** Problem requirements **
Wherever "fallback" appears in the records below, copy the line that holds it.

#### Material to process

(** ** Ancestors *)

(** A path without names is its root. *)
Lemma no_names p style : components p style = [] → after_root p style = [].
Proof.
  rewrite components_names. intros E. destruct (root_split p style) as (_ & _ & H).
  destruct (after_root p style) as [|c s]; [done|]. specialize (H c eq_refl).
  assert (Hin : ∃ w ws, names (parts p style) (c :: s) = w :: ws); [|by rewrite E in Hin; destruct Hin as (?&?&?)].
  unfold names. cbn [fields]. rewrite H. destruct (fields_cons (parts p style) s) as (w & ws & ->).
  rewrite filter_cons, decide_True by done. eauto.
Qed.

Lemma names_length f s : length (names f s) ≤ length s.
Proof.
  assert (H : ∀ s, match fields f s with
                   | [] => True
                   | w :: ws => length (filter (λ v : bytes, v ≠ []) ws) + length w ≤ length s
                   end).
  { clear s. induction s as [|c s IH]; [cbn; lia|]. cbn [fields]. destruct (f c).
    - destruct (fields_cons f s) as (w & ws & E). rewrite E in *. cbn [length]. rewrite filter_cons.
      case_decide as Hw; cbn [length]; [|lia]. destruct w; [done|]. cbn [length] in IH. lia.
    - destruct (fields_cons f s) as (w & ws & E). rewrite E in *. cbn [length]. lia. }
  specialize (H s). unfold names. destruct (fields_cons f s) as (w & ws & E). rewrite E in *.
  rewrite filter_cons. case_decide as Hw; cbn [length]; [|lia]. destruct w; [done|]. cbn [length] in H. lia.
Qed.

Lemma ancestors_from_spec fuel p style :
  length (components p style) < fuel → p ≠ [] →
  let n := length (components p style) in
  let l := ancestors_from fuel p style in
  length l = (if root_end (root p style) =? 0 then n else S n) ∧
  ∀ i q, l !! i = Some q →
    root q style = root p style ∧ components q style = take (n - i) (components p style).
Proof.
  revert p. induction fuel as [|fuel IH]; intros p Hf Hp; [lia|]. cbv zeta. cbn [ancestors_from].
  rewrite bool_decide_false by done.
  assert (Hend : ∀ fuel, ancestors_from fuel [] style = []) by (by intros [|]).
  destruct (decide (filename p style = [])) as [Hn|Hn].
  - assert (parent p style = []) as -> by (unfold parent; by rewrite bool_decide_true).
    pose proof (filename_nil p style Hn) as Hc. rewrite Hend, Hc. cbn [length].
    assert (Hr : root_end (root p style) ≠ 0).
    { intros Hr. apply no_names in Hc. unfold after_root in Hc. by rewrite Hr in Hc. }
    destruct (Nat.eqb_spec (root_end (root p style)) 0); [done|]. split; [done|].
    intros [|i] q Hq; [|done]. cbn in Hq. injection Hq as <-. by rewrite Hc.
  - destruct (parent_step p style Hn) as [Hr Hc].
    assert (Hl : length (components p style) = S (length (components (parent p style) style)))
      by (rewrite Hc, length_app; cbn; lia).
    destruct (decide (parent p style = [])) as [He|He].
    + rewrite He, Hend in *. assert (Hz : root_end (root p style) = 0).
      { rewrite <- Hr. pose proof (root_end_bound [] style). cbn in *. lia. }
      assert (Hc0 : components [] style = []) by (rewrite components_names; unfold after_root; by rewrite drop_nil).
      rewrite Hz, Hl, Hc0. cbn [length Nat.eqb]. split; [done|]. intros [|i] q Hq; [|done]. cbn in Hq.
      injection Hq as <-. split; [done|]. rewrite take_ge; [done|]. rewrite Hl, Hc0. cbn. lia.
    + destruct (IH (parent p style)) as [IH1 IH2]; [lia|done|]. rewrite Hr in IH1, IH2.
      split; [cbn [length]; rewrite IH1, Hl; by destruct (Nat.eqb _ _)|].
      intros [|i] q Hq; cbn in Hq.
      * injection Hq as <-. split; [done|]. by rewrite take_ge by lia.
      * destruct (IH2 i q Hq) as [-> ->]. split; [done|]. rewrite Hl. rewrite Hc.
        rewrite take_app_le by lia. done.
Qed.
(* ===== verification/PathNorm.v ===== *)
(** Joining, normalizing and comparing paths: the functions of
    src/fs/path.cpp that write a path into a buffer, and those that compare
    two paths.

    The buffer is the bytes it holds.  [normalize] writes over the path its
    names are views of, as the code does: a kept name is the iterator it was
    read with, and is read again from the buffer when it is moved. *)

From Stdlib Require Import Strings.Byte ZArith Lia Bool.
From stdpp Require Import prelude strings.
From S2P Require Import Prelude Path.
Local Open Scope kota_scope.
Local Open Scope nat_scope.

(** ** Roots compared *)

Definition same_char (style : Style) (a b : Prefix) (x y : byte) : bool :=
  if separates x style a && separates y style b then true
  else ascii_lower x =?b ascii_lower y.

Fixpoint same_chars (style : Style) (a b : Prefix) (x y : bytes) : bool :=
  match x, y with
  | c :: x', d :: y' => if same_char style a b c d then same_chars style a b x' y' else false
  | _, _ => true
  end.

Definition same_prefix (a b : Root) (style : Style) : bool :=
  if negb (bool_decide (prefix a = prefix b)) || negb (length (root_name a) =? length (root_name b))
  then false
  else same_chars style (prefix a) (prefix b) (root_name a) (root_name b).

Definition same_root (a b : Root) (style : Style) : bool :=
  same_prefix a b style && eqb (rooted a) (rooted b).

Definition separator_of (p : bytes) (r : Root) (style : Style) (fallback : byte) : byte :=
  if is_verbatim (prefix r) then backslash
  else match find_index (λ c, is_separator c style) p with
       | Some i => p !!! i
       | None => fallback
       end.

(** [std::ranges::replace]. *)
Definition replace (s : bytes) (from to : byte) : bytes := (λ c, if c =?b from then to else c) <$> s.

########

** Response **
Definition separator_of (p : bytes) (r : Root) (style : Style) (fallback : byte) : byte :=
       | None => fallback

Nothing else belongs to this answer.